Polish-Cave-Data-Scraper is a robust Python-based tool designed to scrape and collect comprehensive data on Polish caves from the Central Geological Database of Polish Caves (CBDG) managed by the Polish Society for Friends of Earth Sciences (PTPNoZ). The scraper gathers standardized information, including geolocation, morphology, environmental data, historical descriptions, and graphic attachments such as plans, sections, and photographs. This dataset serves as a valuable resource for researchers, conservationists, and speleologists interested in the geological and environmental aspects of Polish caves.
- Python 3.8 or higher
- Poetry (Python package manager)
-
First, ensure you have Poetry installed on your system.
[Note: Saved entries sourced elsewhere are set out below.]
(* ===== verification/Snapshot.v ===== *)
(** * Topology snapshots

    src/datasystem/cluster/model/topology_snapshot.cpp: validation and
    canonicalization of a topology state, the immutable snapshot with its
    indexes, member searches and the migration fence; and the two routing
    lookups of cluster/algorithm/hash_algorithm.cpp that read the indexes.  The
    member pointers of the indexes point into the snapshot's own immutable
    state, so they are modelled by the members they point to. *)

From S2P Require Import Prelude Ordered TopologyTypes HashRing BalancedRing TokenPlacement HostPort Hasher.
From S2P Require Import RingTheory HashAlgorithm OwnerSpec PlanningInterface HashPlans.

Definition MEMBER_ID_SIZE : nat := 16.
Definition SHA256_HEX_SIZE : nat := 64.

Definition IsProspective (state : MemberState) (batch : option ActiveBatch) : bool :=
  match batch with
  | None => false
  | Some b =>
      match ab_type b with
      | SCALE_OUT => IsCommittedMemberState state || bool_decide (state = JOINING)
      | SCALE_IN => IsCommittedMemberState state && negb (bool_decide (state = LEAVING))
      | FAILURE => false
      end
  end.

Definition MatchesBatch (state : MemberState) (type : TopologyChangeType) : bool :=
  match type with
  | SCALE_OUT => negb (bool_decide (state = LEAVING)) && negb (bool_decide (state = FAILED))
  | SCALE_IN => negb (bool_decide (state = JOINING)) && negb (bool_decide (state = FAILED))
  | FAILURE => true
  end.

Definition transitional (m : Member) : bool :=
  bool_decide (m_state m = JOINING) || bool_decide (m_state m = LEAVING) || bool_decide (m_state m = FAILED).

Definition is_participant (type : TopologyChangeType) (m : Member) : bool :=
  (bool_decide (type = SCALE_OUT) && bool_decide (m_state m = JOINING)) ||
  (bool_decide (type = SCALE_IN) && bool_decide (m_state m = LEAVING)) ||
  (bool_decide (type = FAILURE) && bool_decide (m_state m = FAILED)).

Definition ValidateBatchStates (state : TopologyState) : res unit :=
  match ts_activeBatch state with
  | None => check (forallb (fun m => negb (transitional m)) (ts_members state)) K_INVALID
  | Some b =>
      hasParticipant ← foldM (fun hasParticipant m =>
          _ ← check (MatchesBatch (m_state m) (ab_type b)) K_INVALID;
          Ok (hasParticipant || is_participant (ab_type b) m))
        false (ts_members state);
      check hasParticipant K_INVALID
  end.

Section snapshot.
Context `{RE2} `{SHA256}.

Definition ValidateAddress (address : string) : res unit :=
  check (negb (bool_decide (address = EmptyString)) &&
         (Z.of_nat (String.length address) <=? MAX_MEMBER_ADDRESS_BYTES) &&
         canonical_address address) K_INVALID.

(** The state of the member loop: the previous member's address, the ids and
    tokens seen, and the two flags about committed members. *)
Record CanonState := {
  cs_previous : option string;
  cs_ids : gset string;
  cs_tokens : gset Z;
  cs_hasCommittedMember : bool;
  cs_hasCommittedToken : bool
}.

Definition canonical_member (st : CanonState) (member : Member) : res CanonState :=
  _ ← ValidateAddress (m_address member);
  _ ← check (String.length (m_id member) =? MEMBER_ID_SIZE)%nat K_INVALID;
  _ ← check (negb (bool_decide (cs_previous st = Some (m_address member)))) K_INVALID;
  _ ← check (bool_decide (m_id member ∉ cs_ids st)) K_INVALID;
  tokens ← foldM (fun tokens t => _ ← check (bool_decide (t ∉ tokens)) K_INVALID; Ok ({[t]} ∪ tokens))
             (cs_tokens st) (m_tokens member);
  let isCommitted := IsCommittedMemberState (m_state member) in
  Ok {| cs_previous := Some (m_address member); cs_ids := {[m_id member]} ∪ cs_ids st; cs_tokens := tokens;
        cs_hasCommittedMember := cs_hasCommittedMember st || isCommitted;
        cs_hasCommittedToken := cs_hasCommittedToken st || (isCommitted && negb (is_empty (m_tokens member))) |}.

Definition ValidateAndCanonicalizeTopologyState (state : TopologyState) : res TopologyState :=
  _ ← check ((0 <? ts_version state) && (ts_version state <=? INT64_MAX)) K_INVALID;
  _ ← check ((0 <? ts_tokensPerMember state) &&
             (ts_tokensPerMember state <=? MAX_HASH_RING_TOKENS_PER_MEMBER)) K_INVALID;
  _ ← match ts_activeBatch state with
      | Some b => check ((0 <? ab_epoch b) && (ab_epoch b <=? ts_version state)) K_INVALID
      | None => Ok tt
      end;
  _ ← ValidateBatchStates state;
  let state := set_members (sort_on (fun m => m_address m) (ts_members state)) state in
  st ← foldM canonical_member
         {| cs_previous := None; cs_ids := ∅; cs_tokens := ∅; cs_hasCommittedMember := false;
            cs_hasCommittedToken := false |} (ts_members state);
  _ ← check (negb (cs_hasCommittedMember st) || cs_hasCommittedToken st) K_INVALID;
  Ok state.

Definition is_hex_char (c : ascii) : bool :=
  let n := nat_of_ascii c in ((48 <=? n) && (n <=? 57) || (97 <=? n) && (n <=? 102))%nat.

Definition IsSha256Hex (digest : string) : bool :=
  (String.length digest =? SHA256_HEX_SIZE)%nat && forallb is_hex_char (String.list_ascii_of_string digest).

Record TopologySnapshot := {
  state_ : TopologyState;
  authorityRevision_ : Z;
  canonicalDigest_ : string;
  hostIds_ : gmap string string;
  hostIdsDigest_ : string;
  hostIdsKnown_ : bool;
  coordinatorId_ : string;
  addressIndex_ : gmap string nat;
  idIndex_ : gmap string nat;
  committedMembers_ : list Member;
  activeMembers_ : list Member;
  failedMembers_ : list Member;
  committedTokenOwners_ : list (Z * Member);
  prospectiveTokenOwners_ : list (Z * Member)
}.

(** [index.emplace(key, i)] for the members in order: the first entry of a key stays. *)
Definition build_index (key : Member -> string) (members : list Member) : gmap string nat :=
  foldl (fun index im => match index !! key im.2 with
                         | Some _ => index
                         | None => <[key im.2 := im.1]> index
                         end) ∅ (imap pair members).

Definition token_entries (owns : Member -> bool) (members : list Member) : list (Z * Member) :=
  List.filter owns members ≫= fun m => (fun t => (t, m)) <$> m_tokens m.
Definition encode_member (tokensPerMember : Z) (st : Z * gmap string MembershipPb) (member : Member)
    : res (Z * gmap string MembershipPb) :=
  let tokenCount := st.1 + count (m_tokens member) in
  _ ← check (tokenCount <=? MAX_TOPOLOGY_TOKENS) K_INVALID;
  let memberPb := default default_MembershipPb (st.2 !! m_address member) in
  memberPb ← EncodeTokenSeedOverrides member tokensPerMember
    {| mp_id := m_id member; mp_state := state_number (m_state member);
       mp_token_seed_overrides := mp_token_seed_overrides memberPb |};
  Ok (tokenCount, <[m_address member := memberPb]> st.2).

Definition EncodeTopology (state : TopologyState) : res string :=
  canonical ← ValidateAndCanonicalizeTopologyState state;
  _ ← check ((0 <? ts_tokensPerMember canonical) &&
             (ts_tokensPerMember canonical <=? MAX_HASH_RING_TOKENS_PER_MEMBER)) K_INVALID;
  st ← foldM (encode_member (ts_tokensPerMember canonical)) (0, ∅) (ts_members canonical);
  batchPb ← match ts_activeBatch canonical with
            | Some b => typePb ← ToPbType (ab_type b); Ok (Some {| cbp_type := typePb; cbp_epoch := ab_epoch b |})
            | None => Ok None
            end;
  SerializeCanonical {| ctp_cluster_has_init := ts_clusterHasInit canonical; ctp_members := st.2;
    ctp_version := ts_version canonical; ctp_schema_version := SCHEMA_VERSION; ctp_active_batch := batchPb;
    ctp_tokens_per_member := ts_tokensPerMember canonical |}.

Definition decode_member (tokensPerMember : Z) (st : Z * list Member) (entry : string * MembershipPb)
    : res (Z * list Member) :=
  let '(address, memberPb) := entry in
  member ← DecodeTokens memberPb tokensPerMember
    {| m_identity := {| mi_id := mp_id memberPb; mi_address := address |};
       m_state := state_of_number (mp_state memberPb); m_tokens := []; m_tokenSeedOverrides := [] |};
  let tokenCount := st.1 + count (m_tokens member) in
  _ ← check (tokenCount <=? MAX_TOPOLOGY_TOKENS) K_INVALID;
  Ok (tokenCount, st.2 ++ [member]).

Definition count_token_members (tokenMemberCount : Z) (entry : string * MembershipPb) : res Z :=
  _ ← check ((0 <=? mp_state entry.2) && (mp_state entry.2 <=? 5)) K_INVALID;
  Ok (if mp_state entry.2 =? 0 then tokenMemberCount else tokenMemberCount + 1).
If not, install it using:
curl -sSL https://install.python-poetry.org | python3 -
-
Clone the repository:
git clone https://github.com/yourusername/polish-cave-data-scraper.git cd polish-cave-data-scraper
-
Install project dependencies using Poetry:
poetry install
To ensure a clean environment for the project:
-
Remove any existing virtual environment (if present):
poetry env remove python
-
Clear Poetry's cache (optional):
poetry cache clear . --all
-
Create a new virtual environment and install dependencies:
poetry install
The scraper consists of two main scripts that should be run in sequence:
-
First, run the data fetching script:
poetry run python fetch.py
This script collects raw data from the CBDG database.
-
Then, run the parsing script:
poetry run python parse.py
This script processes the collected data into a structured format.